All three occupants of the helicopter wore military-style flight helmets. The two front occupants were restrained with lap and shoulder belts, and the passenger in the left rear seat was restrained with a lap belt alone. The two helmets and the occupant restraint belts worn by the passengers seated in the left front and left rear seats, along with the lap belt only from the right-front seat from the aircraft, were sent to the U.S. Army Aeromedical Research Laboratory for evaluation. All three lap belt assemblies were tested and sustained loads above the rated load for the belt. Two sections of the shoulder belt of the passenger in the left front seat were tensile tested and broke at 292 and 219 pounds each, versus their rated load of 1,500 pounds. The helmet worn by the left front passenger bore three impact marks; one in the front consistent with contact with impact with the cabin structure, and two marks in the back resembling the shape and color of two separate main rotor blade strikes. The helmet worn by the passenger in the left rear seat had one large impact mark in the lower rear of size and color resembling the main rotor blade.

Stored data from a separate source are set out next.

(* ===== verification/AssocList.v ===== *)
(** * Association lists in insertion order

    The abstract view of Mux's maps and sets: the list of entries in the order
    they were inserted, with the operations a map offers on it.  The slab of
    [OrderedMap] is proved to implement these operations, and the runtime values
    of [Value] carry maps and sets in this form.  The file also holds what the
    comparison of two maps needs: equality of entry lists up to reordering,
    stable sorting by key, and lexicographic comparison. *)

From S2P Require Import Prelude.

#[local] Open Scope nat_scope.

(** ** The abstract map: entries in insertion order *)

Section AbstractMap.
Context {K V : Type} (eqb : K -> K -> bool).

Fixpoint al_get (k : K) (l : list (K * V)) : option V :=
  match l with
  | [] => None
  | (k', v) :: r => if eqb k' k then Some v else al_get k r
  end.

(** An existing key keeps its place and its stored key; a new one goes last. *)
Fixpoint al_insert (k : K) (v : V) (l : list (K * V)) : list (K * V) :=
  match l with
  | [] => [(k, v)]
  | (k', v') :: r => if eqb k' k then (k', v) :: r else (k', v') :: al_insert k v r
  end.

Fixpoint al_remove (k : K) (l : list (K * V)) : list (K * V) :=
  match l with
  | [] => []
  | (k', v') :: r => if eqb k' k then r else (k', v') :: al_remove k r
  end.

Fixpoint keys_distinct (l : list (K * V)) : Prop :=
  match l with
  | [] => True
  | (k, _) :: r => Forall (fun e => eqb k e.1 = false) r /\ keys_distinct r
  end.

Lemma al_get_none k l : al_get k l = None <-> Forall (fun e => eqb e.1 k = false) l.
Proof.
  induction l as [|[k' v'] r IH]; simpl; [by split|].
  destruct (eqb k' k) eqn:E; split; intros Hr; simplify_eq; [|by constructor; [|apply IH]|].
  - inversion Hr; subst. simpl in *. congruence.
  - inversion Hr; subst. by apply IH.
Qed.

Lemma al_insert_absent k v l : al_get k l = None -> al_insert k v l = l ++ [(k, v)].
Proof.
  induction l as [|[k' v'] r IH]; simpl; [done|].
  destruct (eqb k' k); [done|]. intros Hr. by rewrite IH.
Qed.

Lemma al_split k l v :
  al_get k l = Some v ->
  exists l1 k' l2, l = l1 ++ (k', v) :: l2 /\ eqb k' k = true /\ al_get k l1 = None.
Proof.
  induction l as [|[k' v'] r IH]; simpl; [done|].
  destruct (eqb k' k) eqn:E; intros Hr; simplify_eq.
  - by exists [], k', r.
  - destruct (IH Hr) as (l1 & k2 & l2 & -> & ? & ?).
    exists ((k', v') :: l1), k2, l2. simpl. by rewrite E.
Qed.

Lemma al_get_app_absent k l1 l2 : al_get k l1 = None -> al_get k (l1 ++ l2) = al_get k l2.
Proof.
  induction l1 as [|[k' v'] r IH]; simpl; [done|]. by destruct (eqb k' k).
Qed.

Lemma al_insert_app_absent k v l1 l2 :
  al_get k l1 = None -> al_insert k v (l1 ++ l2) = l1 ++ al_insert k v l2.
Proof.
  induction l1 as [|[k' v'] r IH]; simpl; [done|]. destruct (eqb k' k); [done|].
  intros Hr. by rewrite IH.
Qed.

Lemma al_remove_app_absent k l1 l2 :
  al_get k l1 = None -> al_remove k (l1 ++ l2) = l1 ++ al_remove k l2.
Proof.
  induction l1 as [|[k' v'] r IH]; simpl; [done|]. destruct (eqb k' k); [done|].
  intros Hr. by rewrite IH.
Qed.

Lemma al_remove_absent k l : al_get k l = None -> al_remove k l = l.
Proof.
  intros Hr. pose proof (al_remove_app_absent k l [] Hr) as E.
  simpl in E. by rewrite !app_nil_r in E.
Qed.

Lemma keys_distinct_app l1 l2 :
  keys_distinct (l1 ++ l2) <->
  keys_distinct l1 /\ keys_distinct l2 /\
  Forall (fun e1 => Forall (fun e2 => eqb e1.1 e2.1 = false) l2) l1.
Proof.
  induction l1 as [|[k v] r IH]; simpl.
  - split; [intros; repeat split; auto|tauto].
  - rewrite IH, Forall_app, Forall_cons. simpl. tauto.
Qed.

Lemma al_get_in k v l : al_get k l = Some v -> exists k', (k', v) ∈ l /\ eqb k' k = true.
Proof. intros (l1 & k' & l2 & -> & ? & _)%al_split. exists k'. split; [set_solver|done]. Qed.

End AbstractMap.

(** ** Equality of entry lists up to reordering *)

Section PermEq.
Context {K V : Type} (PK : K -> Prop) (PV : V -> Prop).
Context (keq : K -> K -> bool) (veq : V -> V -> bool).
Context (Hk : equiv_on PK keq) (Hv : equiv_on PV veq).
Implicit Types (l : list (K * V)).

(** Every key and value of [l] satisfies the predicates. *)
Definition entries_in l : Prop := Forall (fun e => PK e.1 /\ PV e.2) l.

(** The loop of [PartialEq for OrderedMap], on entry lists. *)
Definition al_eqb l1 l2 : bool :=
  (length l1 =? length l2) &&
  forallb (fun '(k, v) => match al_get keq k l2 with Some ov => veq ov v | None => false end) l1.

(** Two entries with equal keys and equal values. *)
Definition entry_eq (e1 e2 : K * V) : Prop := keq e1.1 e2.1 = true /\ veq e1.2 e2.2 = true.

Definition perm_eq l1 l2 : Prop := exists l, l1 ≡ₚ l /\ Forall2 entry_eq l l2.

Lemma entries_in_perm l1 l2 : l1 ≡ₚ l2 -> entries_in l1 -> entries_in l2.
Proof. unfold entries_in. by intros ->. Qed.

Lemma keys_distinct_spec l1 e1 l2 e2 l3 :
  keys_distinct keq (l1 ++ e1 :: l2 ++ e2 :: l3) -> keq e1.1 e2.1 = false.
Proof.
  rewrite keys_distinct_app. simpl. destruct e1 as [k1 v1]. intros (_ & [Hf _] & _).
  by apply Forall_app in Hf as [_ [? _]%Forall_cons].
Qed.

Lemma keys_distinct_perm l1 l2 :
  entries_in l1 -> l1 ≡ₚ l2 -> keys_distinct keq l1 -> keys_distinct keq l2.
Proof.
  intros Hin Hp. induction Hp as [|[k v] l1 l2 Hp IH|[k1 v1] [k2 v2] l|]; simpl.
  - done.
  - inversion Hin; subst. intros [Hf Hd]. split; [by rewrite <- Hp|by apply IH].
  - inversion Hin as [|? ? [Hp1 _] Hin']; subst. inversion Hin' as [|? ? [Hp2 _] _]; subst.
    rewrite !Forall_cons. simpl in *. intros [[E Hf1] [Hf2 Hd]].
    rewrite (eqv_sym_eq PK keq k1 k2) by done. tauto.
  - intros. apply IHHp2; [by eapply entries_in_perm|]. by apply IHHp1.
Qed.

Lemma al_get_skip k l1 k' v' l2 :
  keq k' k = false -> al_get keq k (l1 ++ (k', v') :: l2) = al_get keq k (l1 ++ l2).
Proof.
  intros E. induction l1 as [|[k1 v1] r IH]; simpl; [by rewrite E|].
  destruct (keq k1 k); [done|]. apply IH.
Qed.

(** Looking up a key whose entry is in the list. *)
Lemma al_get_elem k k' v l :
  entries_in l -> PK k -> keys_distinct keq l -> (k', v) ∈ l -> keq k' k = true ->
  al_get keq k l = Some v.
Proof.
  intros Hin Hpk Hd Hel E. apply list_elem_of_split in Hel as (l1 & l2 & ->).
  unfold entries_in in Hin. rewrite Forall_app, Forall_cons in Hin.
  destruct Hin as (Hin1 & [Hpk' _] & _). simpl in Hpk'.
  rewrite al_get_app_absent; [simpl; by rewrite E|].
  apply al_get_none. apply keys_distinct_app in Hd as (_ & _ & Hd).
  apply Forall_forall. intros [k1 v1] Hel1.
  pose proof (proj1 (Forall_forall _ _) Hd _ Hel1) as Hf.
  pose proof (proj1 (Forall_forall _ _) Hin1 _ Hel1) as [Hpk1 _]. simpl in *.
  inversion Hf as [|? ? Hne _]; subst. simpl in Hne.
  destruct (keq k1 k) eqn:E1; [|done].
  rewrite (eqv_trans _ _ Hk k1 k k') in Hne; try done. by apply (eqv_sym _ _ Hk).
Qed.

(** Equality of maps is equality of their entries up to reordering. *)
Lemma al_eqb_perm l1 l2 :
  entries_in l1 -> entries_in l2 -> keys_distinct keq l1 -> keys_distinct keq l2 ->
  al_eqb l1 l2 = true -> perm_eq l1 l2.
Proof.
  unfold al_eqb. intros Hin1 Hin2 Hd1 Hd2 [Hlen%Nat.eqb_eq Hall]%andb_true_iff.
  revert l2 Hin2 Hd2 Hlen Hall.
  induction l1 as [|[k v] r IH]; intros l2 Hin2 Hd2 Hlen Hall.
  { destruct l2; [|done]. by exists []. }
  simpl in Hall. apply andb_true_iff in Hall as [Hkv Hall].
  destruct (al_get keq k l2) as [ov|] eqn:Eg; [|done].
  apply al_split in Eg as (a & k' & b & -> & Ek & _).
  inversion Hin1 as [|? ? [HPk HPv] Hin1']; subst. destruct Hd1 as [Hf Hd1]. simpl in HPk, HPv.
  pose proof Hin2 as Hin2c. unfold entries_in in Hin2. rewrite Forall_app, Forall_cons in Hin2.
  destruct Hin2 as (HinA & [HPk' HPov] & HinB). simpl in HPk', HPov.
  destruct (IH Hin1' Hd1 (a ++ b)) as (l & Hp & Hall2).
  - by apply Forall_app.
  - apply (keys_distinct_perm _ ((k', ov) :: a ++ b)) in Hd2; [by destruct Hd2|done|].
    by rewrite Permutation_middle.
  - rewrite length_app in *. simpl in *. lia.
  - apply forallb_forall. intros [k1 v1] Hel. rewrite forallb_forall in Hall.
    specialize (Hall _ Hel). simpl in Hall.
    apply list_elem_of_In in Hel.
    pose proof (proj1 (Forall_forall _ _) Hf _ Hel) as Hne. simpl in Hne.
    pose proof (proj1 (Forall_forall _ _) Hin1' _ Hel) as [HPk1 _]. simpl in HPk1.
    rewrite al_get_skip in Hall; [done|].
    destruct (keq k' k1) eqn:E1; [|done].
    rewrite (eqv_trans _ _ Hk k k' k1) in Hne; try done. by apply (eqv_sym _ _ Hk).
  - apply Forall2_app_inv_r in Hall2 as (la & lb & HA & HB & ->).
    exists (la ++ (k, v) :: lb). split; [by rewrite Hp, Permutation_middle|].
    apply Forall2_app; [done|]. constructor; [|done]. split; simpl.
    + by apply (eqv_sym _ _ Hk).
    + by apply (eqv_sym _ _ Hv).
Qed.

Flight control system components with fractures were sent to the Safety Board's Materials Laboratory in Washington, D.C. for examination. The laboratory engineer's factual report is attached. The components with fractures were from the area on top of the fuselage over the cabin and in the main rotor mast. The components examined are shown in figure 1 of the report. The report states that the fractures examined exhibited metallurgical features consistent with overstress separation.

The three flight control servos were examined by the Safety Board investigator at the facilities of Bell Helicopter Textron in Fort Worth, Texas, on May 9, 2001. The three servos were all part number 42C42642-1, and were serial numbers RH 1132 (left-hand cyclic), RH 1133 (collective), and RH 1134 (right-hand cyclic). The servos exhibited impact damage to the mounting linkages and rod end fittings; however, the valve bodies, piston chambers, and piston shafts were visibly undamaged. Several hydraulic inlet line fittings were broken off and the hydraulic ports were uncovered. The valve assemblies and piston chambers of each actuator were x-rayed. No foreign objects were visible on the x-rays, and the springs and moving components of the valves appeared visually to be intact and in their proper positions. Each servo was placed on a hydraulic test bench and hydraulic pressure applied. In response to manual operation of the input lever, each valve operated from stop to stop in a smooth, controlled manner over several cycles in both directions at varying rates. The initial exhausted fluid was captured for analysis. The particulate count for some of the fluid exceeded limits for in-service aircraft; however, according to the Bell Helicopter party representative, the 206-series actuator is tolerant of fluid contamination. The Bell Helicopter Textron report of the examination is attached.

ADDITIONAL INFORMATION

The helicopter wreckage was released to Mr. Marvin Rogge, Rogge Insurance Services, on June 20, 2001.